Like Steinhaus, Banach ended up as a professor in Lwów (1922), and there they founded a strong mathematical analysis group. On Saturday afternoons they used to meet in a classroom at the University – Saturdays were then school days; the peculiarity was that the most fruitful part of these meetings took place, not at the University, but in some cafés in the neighbourhood, where the mathematical discussion usually went on for several hours longer. In the systematic use of cafés as a scientific refuge, Banach’s mark can be seen, because there were few things that Banach liked as much as doing mathematics in a café. Two of them were particularly dear to him, the Roma and the Szkocka; “szkocka” happens to be Polish for “Scottish”. At one point, Banach had a friction with the owners of the Café Roma, where he used to spend much of his time – especially in the last days of the month before he got his salary – and it seems that there were complaints about late payment for drinks, and therefore much of the group settled down at the nearby Scottish Café.

The Scottish Café was attended by professors of long standing, such as Antoni Łomicki, who for a certain period was Director of the Institute of Mathematics at the University and to whom Banach, who had just arrived in Lwów, was an assistant, Włodzimierz Stożėk, who was Dean of the Faculty of Mathematics, not to mention Hugo Steinhaus, Stanisław Ruziewicz, and, of course, Banach himself; but also young people who were just starting their mathematical careers at that time, such as Herman Auerbach, who was a chess enthusiast, Feliks Barański, Mark Kac, or Stanisław Ulam; and also others in between: Stefan Kaczmarz, Stanisław Mazur, Władyslaw Orlicz, Juliusz Schauder, or Stanisław Saks.
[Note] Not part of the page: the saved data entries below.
(* ===== verification/Halo.v ===== *)
(** * The HALO optimizer (runtime/optimizer/halo.py)

    [generate_schedule] turns a runtime graph and a worker group into an
    instance of the DP scheduler, solves it and reads the schedule off the
    epochs.  The weights and costs are in [HaloCost]; logging is left out. *)

From S2P Require Import Prelude PyFloat PyDict Grouping PyValue PyString TopoSort RuntimeGraph Capacity Cost Schedule HaloDp HaloDpFacts HaloDpProps HaloCost.

(** ** Engines *)

(** [_is_gpu_backend] *)
Definition is_gpu_backend (backend : string) : bool := bool_decide (norm backend ∈ GPU_BACKENDS).

(** [_map_engine] *)
Definition map_engine (backend task_type : string) : result string :=
  let b := norm backend in
  if is_gpu_backend b then Ok "vllm"
  else if (String.eqb b "http" || String.eqb b "api")%bool then Ok "http"
  else if String.eqb b "data_retrieval" then Ok "db"
  else if String.eqb b "python" then Ok "python"
  else if String.eqb b "data_profiling"
       then Err (ValueError "Halo optimizer does not support data_profiling nodes in optimized graphs.")
  else Err (ValueError "Halo optimizer only supports backends").

Definition op_of (g : RuntimeGraph.t) (node_id : string) : result RuntimeOp.t :=
  dindex (KeyError node_id) node_id (RuntimeGraph.nodes g).

(** [_assert_no_http_nodes] *)
Definition assert_no_http_nodes (g : RuntimeGraph.t) : result unit :=
  flags ← mapR (λ n, op ← op_of g n; Ok (String.eqb (norm (RuntimeOp.backend op)) "http")) (RuntimeGraph.node_order g);
  if existsb id flags then Err (ValueError "Halo optimizer does not support HTTP nodes by design.") else Ok tt.

(** [_validate_supported_runtime_nodes] *)
Definition validate_supported (g : RuntimeGraph.t) (_ : unit) (node_id : string) : result unit :=
  op ← op_of g node_id;
  match map_engine (RuntimeOp.backend op) (RuntimeOp.task_type op) with
  | Err (ValueError _) => Err (ValueError "Halo optimizer encountered unsupported runtime node")
  | Err e => Err e
  | Ok engine =>
      if (String.eqb engine "db" &&
          negb (String.eqb (norm (RuntimeOp.backend op)) "data_retrieval" &&
                String.eqb (norm (RuntimeOp.task_type op)) "data_retrieval"))%bool
      then Err (ValueError "Halo optimizer only supports data_retrieval nodes on CPU.")
      else Ok tt
  end.
Definition validate_supported_runtime_nodes (g : RuntimeGraph.t) : result unit :=
  foldR (validate_supported g) tt (RuntimeGraph.node_order g).

(** ** Workers *)

Section workers.
Context (worker_profiles : dict string (dict string val)).

Definition profile_of (name : string) : dict string val := dget_or [] name worker_profiles.
Definition profile_has_gpu (name : string) : bool := truthy (vget "has_gpu" (profile_of name)).

(** [_validate_task_type_workers] *)
Definition validate_task_type_workers (g : RuntimeGraph.t) (worker_names : list string) : result unit :=
let cpu_names := filter (λ name, profile_has_gpu name = false) worker_names in
let advertised := concat ((λ name, advertised_task_types (profile_of name)) <$> cpu_names) in
let needed := required_task_types (RuntimeOp.task_type <$> dvals (RuntimeGraph.nodes g)) in
match filter (.∉ advertised) needed with
| [] => Ok tt
| _ => Err (ValueError "none of the selected CPU workers advertises the task type.")
end.

Definition build_worker (name : string) : Worker.t :=
let kind := if profile_has_gpu name then "gpu" else "cpu" in
Worker.mk name kind (if profile_has_gpu name then "cuda:0" else "cpu") fone (advertised_task_types (profile_of name)).

(** [_build_workers] *)
Definition build_workers (worker_names : list string) (g : RuntimeGraph.t) : result (dict string Worker.t) :=
let workers := dict_of ((λ name, (name, build_worker name)) <$> worker_names) in
if (existsb (λ op, is_gpu_backend (RuntimeOp.backend op)) (dvals (RuntimeGraph.nodes g)) &&
    negb (existsb is_gpu_kind (dvals workers)))%bool
then Err (ValueError "Halo DP requires at least one GPU worker because the graph contains GPU nodes.")
else Ok workers.
End workers.

Definition workers_of_kind (gpu : bool) (workers : dict string Worker.t) : list string :=
  (filter (λ kw : string * Worker.t, is_gpu_kind kw.2 = gpu) workers).*1.

(** The workers an engine runs on. *)
Definition candidates (workers : dict string Worker.t) (node : Node.t) : result (list string) :=
  let engine_is e := bool_decide (Node.engine node = Some e) in
  if engine_is "vllm" then Ok (workers_of_kind true workers)
  else if (engine_is "db" && String.eqb (Node.type node) "data_retrieval")%bool then Ok (workers_of_kind false workers)
  else if engine_is "http" then Ok (workers_of_kind false workers)
  else if engine_is "python" then Ok (workers_of_kind false workers)
  else Err (ValueError "Unsupported node for Halo worker assignment").

Definition worker_runs (workers : dict string Worker.t) (type w : string) : bool :=
  match dget w workers with Some worker => bool_decide (type ∈ Worker.task_types worker) | None => false end.

(** [_build_node_worker_options] at a node *)
Definition node_options (workers : dict string Worker.t) (node : Node.t) : result (list string) :=
  tier ← candidates workers node;
  let tier := if decide (Node.type node ∈ CAPABILITY_GATED_TASK_TYPES)
              then filter (λ w, worker_runs workers (Node.type node) w = true) tier else tier in
  match tier with
  | [] => Err (ValueError "No compatible workers for node")
  | _ => Ok (sorted_by str_ltb id tier)
  end.

(** [_build_node_worker_options] *)
Definition build_node_worker_options (graph : GraphSpec.t) (workers : dict string Worker.t) :
    result (dict string (list string)) :=
  mapR (λ kn : string * Node.t, options ← node_options workers kn.2; Ok (kn.1, options)) (GraphSpec.nodes graph).

(** ** The graph *)

(** [_build_node_raw] *)
Definition build_node_raw (op : RuntimeOp.t) (deps : list string) : dict string val :=
  let raw := RuntimeOp.data_spec op in
  let raw := match RuntimeOp.inference_spec op with
             | [] => raw
             | spec => dset "_inference_spec" (VDict spec) raw
             end in
  match deps with
  | [] => raw
  | d :: _ => if dmem "parent" raw then raw else dset "parent" (VStr d) raw
  end.

Definition sql_template (op : RuntimeOp.t) : string :=
  match vget "template" (RuntimeOp.data_spec op) with VStr t => t | _ => "" end.

Definition halo_node (node_id : string) (op : RuntimeOp.t) (engine : string) : Node.t :=
  let deps := RuntimeOp.dependencies op in
  let db_queries := if String.eqb engine "db"
                    then [DBQuery.mk (node_id +:+ "_query") (sql_template op) [] false [] [] []] else [] in
  Node.mk node_id (RuntimeOp.task_type op) (Some engine) (Some (RuntimeOp.model op)) None deps [] db_queries
    (build_node_raw op deps).

Record halo_parts := HaloParts {
  hp_dependencies : dict string (list string);
  hp_nodes : dict string Node.t;
  hp_edges : list Edge.t;
}.

Definition add_halo_node (g : RuntimeGraph.t) (p : halo_parts) (node_id : string) : result halo_parts :=
  op ← op_of g node_id;
  engine ← map_engine (RuntimeOp.backend op) (RuntimeOp.task_type op);
  let deps := RuntimeOp.dependencies op in
  Ok (HaloParts (dset node_id deps (hp_dependencies p)) (dset node_id (halo_node node_id op engine) (hp_nodes p))
        (hp_edges p ++ ((λ dep, Edge.mk dep node_id []) <$> deps))).

Definition halo_graph (p : halo_parts) : GraphSpec.t :=
  GraphSpec.mk "lumilake_runtime" "Runtime graph for Halo DP optimizer" (hp_nodes p) (hp_edges p).

(** [_is_data_profile_candidate] *)
Definition is_data_profile_candidate (op : RuntimeOp.t) : result bool :=
  engine ← map_engine (RuntimeOp.backend op) (RuntimeOp.task_type op);
  Ok (String.eqb engine "db" && retrieval_is_data_profile_eligible (RuntimeOp.data_spec op))%bool.

Definition plan_step (g : RuntimeGraph.t) (results : dict string (list DataProfileResultRow.t))
    (plan_choices : plan_choices_t) (node_id : string) : result plan_choices_t :=
  op ← op_of g node_id;
  candidate ← is_data_profile_candidate op;
  Ok (if (candidate : bool) then
        match extract_data_profile_choices_for_op node_id op results with
        | [] => plan_choices
        | choices => dset (node_id, node_id +:+ "_query") choices plan_choices
        end
      else plan_choices).

(** [_build_data_profile_plan_choices] *)
Definition build_data_profile_plan_choices (g : RuntimeGraph.t) (results : dict string (list DataProfileResultRow.t)) :
    result plan_choices_t :=
  foldR (plan_step g results) [] (RuntimeGraph.node_order g).

(** ** The schedule *)

Definition item_key (g : RuntimeGraph.t) (item : placed) : Z * (Z * string) :=
  (item.1.1, (dget_or 1000000000%Z item.2 (RuntimeGraph.order_index g), item.1.2)).
Definition item_lt (a b : Z * (Z * string)) : bool := lex_lt Z.eqb Z.ltb (lex_lt Z.eqb Z.ltb str_ltb) a b.

Definition group_item (grouped : worker_assignment) (item : placed) : worker_assignment :=
  append_to item.1.2 item.2 grouped.

(** [_group_schedule_by_worker] *)
Definition group_schedule_by_worker (schedule : list placed) (worker_ids : list string) (g : RuntimeGraph.t) :
    worker_assignment :=
  foldl group_item (dict_of ((λ w, (w, [])) <$> worker_ids)) (sorted_by item_lt (item_key g) schedule).

(** [_validate_schedule] *)
Definition validate_own_schedule (schedule : worker_assignment) (g : RuntimeGraph.t) (worker_ids : list string) :
    result unit :=
  if negb (same_set (dkeys schedule) worker_ids) then Err (ValueError "Halo schedule worker mismatch.")
  else
    let flattened := concat ((λ w, dget_or [] w schedule) <$> worker_ids) in
    if negb (bool_decide (NoDup flattened)) then Err (ValueError "Halo schedule has duplicate nodes")
    else if negb (same_set flattened (dkeys (RuntimeGraph.nodes g))) then Err (ValueError "Halo schedule mismatch.")
    else Ok tt.

(** ** [generate_schedule] *)

Section generate.
Context (to_float : val → option f64) (float_of_string : string → option f64) (log2 : f64 → f64).
Context (validate_row : val → option DataProfileResultRow.t).
(** [LUMILAKE_DISABLE_DATA_PROFILE] *)
Context (disable_data_profile : bool).

Definition dp_options (g : RuntimeGraph.t) (p : HaloDPTuningParams.t) (options : dict string (list string))
  (gpu_worker_ids cpu_worker_ids : list string) : Options.t :=
Options.mk (Some (RuntimeGraph.node_order g)) (Some (HaloDPTuningParams.cpu_load_cost_weight p))
  (Some (HaloDPTuningParams.cpu_load_early_weight p)) (Some (HaloDPTuningParams.cpu_cost_mode p))
  (Some (HaloDPTuningParams.switch_penalty_weight p)) (Some (HaloDPTuningParams.gpu_cost_max_weight p))
  (Some (HaloDPTuningParams.gpu_cost_sum_weight p)) (HaloDPTuningParams.disable_epoch_batch_cost p)
  (HaloDPTuningParams.disable_cpu_load_cost p) options (Some gpu_worker_ids) (Some cpu_worker_ids) []
  (HaloDPTuningParams.enable_batch_shape_pruning p) (HaloDPTuningParams.gpu_batch_slack p)
  (HaloDPTuningParams.enable_lower_bound_pruning p) (HaloDPTuningParams.enable_worker_symmetry p)
  (HaloDPTuningParams.lower_bound_cost_factor p) (Some (HaloDPTuningParams.gpu_depth_cost_weight p)).

(** The body of the [try] block. *)
Definition solve_halo (g : RuntimeGraph.t) (h : HaloState.t) (workers_input : list string)
  (worker_profiles : dict string (dict string val)) (results : dict string (list DataProfileResultRow.t)) :
  result worker_assignment :=
parts ← foldR (add_halo_node g) (HaloParts [] [] []) (RuntimeGraph.node_order g);
workers ← build_workers worker_profiles workers_input g;
let worker_ids := dkeys workers in
options ← build_node_worker_options (halo_graph parts) workers;
let gpu_worker_ids := workers_of_kind true workers in
let cpu_worker_ids := match workers_of_kind false workers with [] => worker_ids | ws => ws end in
plan_choices ← build_data_profile_plan_choices g results;
tuned ← resolve_and_apply_tuning log2 h (halo_graph parts) workers plan_choices;
let '(h, dp) := tuned in
solver ← init (halo_graph parts) (hp_dependencies parts) workers worker_ids plan_choices
           (HaloDPTuningParams.window_size dp) (dp_options g dp options gpu_worker_ids cpu_worker_ids);
solution ← solve solver (exec_cost to_float float_of_string h) cache_multiplier (model_init_cost h) llm_cache_bonus
             epoch_penalty float_of_string (Some (imap (λ i _, WorkerState.mk i (-1) (-1)) worker_ids));
let worker_assignment := group_schedule_by_worker (Solution.schedule solution) worker_ids g in
_ ← validate_own_schedule worker_assignment g worker_ids;
Ok worker_assignment.

Definition workers_input (worker_names : list string) : list string :=
strip <$> filter (λ name, blank name = false) worker_names.

Definition generate_schedule (g : RuntimeGraph.t) (worker_names : list string)
  (worker_profiles : dict string (dict string val))
  (data_profile_results : option (dict string (list (val + DataProfileResultRow.t)))) : result worker_assignment :=
match workers_input worker_names with
| [] => Err (ValueError "HaloOptimizer requires at least one worker")
| workers =>
    match RuntimeGraph.nodes g with
    | [] => Ok (dict_of ((λ w, (w, [])) <$> workers))
    | _ =>
        _ ← assert_no_http_nodes g;
        _ ← validate_supported_runtime_nodes g;
        _ ← validate_task_type_workers worker_profiles g workers;
        let h := HaloState.mk (HaloState.model_init_sec_per_b HaloState.initial)
                   (HaloState.llm_base_sec_per_b HaloState.initial) (HaloState.llm_input_sec HaloState.initial)
                   (HaloState.db_input_sec HaloState.initial) (resolve_input_query_count g) in
        results ← (if disable_data_profile then Ok [] else parse_data_profile_results validate_row data_profile_results);
        match solve_halo g h workers worker_profiles results with
        | Ok s => Ok s
        | Err _ => Err (RuntimeError "Halo optimizer failed to generate schedule")
        end
    end
end.
End generate.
Almost all of them have given their names to methods, concepts, theorems and results. In the case of Banach, and to a lesser extent also in the case of Steinhaus and others, their name has become a frequent adjective in the vast toponymy of mathematics.

Not many of them survived the disasters of World War II.

Steinhaus did, so he had to live in hiding during the war under a false identity, as he would have been condemned by the Nazis for his Jewish ancestry. After World War II, Lwów changed its name to L’viv and became part of Ukraine. An ethnic cleansing then took place, which brought to Wroclaw Steinhaus and the mathematicians from Lwów who survived the war; it so happened that Wroclaw had also changed country after the Second World War: it had previously been part of Germany and was called Breslau – there, in fact, Felix Hausdorff had been born in 1868. Steinhaus died in 1972.

Banach was feeding lice for much of the Nazi occupation and narrowly survived the war: he died of lung cancer on 31 August 1945; Banach’s burial in Lwów was turned into a patriotic act by the Poles still living there – though this may be nothing more than legend.

 

References

A.J. Durán, Pasiones, piojos, dioses… y matemáticas, Destino, Barcelona, 2009.

1 Comment

  1. Encuentro muy interesantes estas reseñas biográficas de estos grandes matemáticos. Quizá es porque me permiten percibirlos como seres de carne y hueso.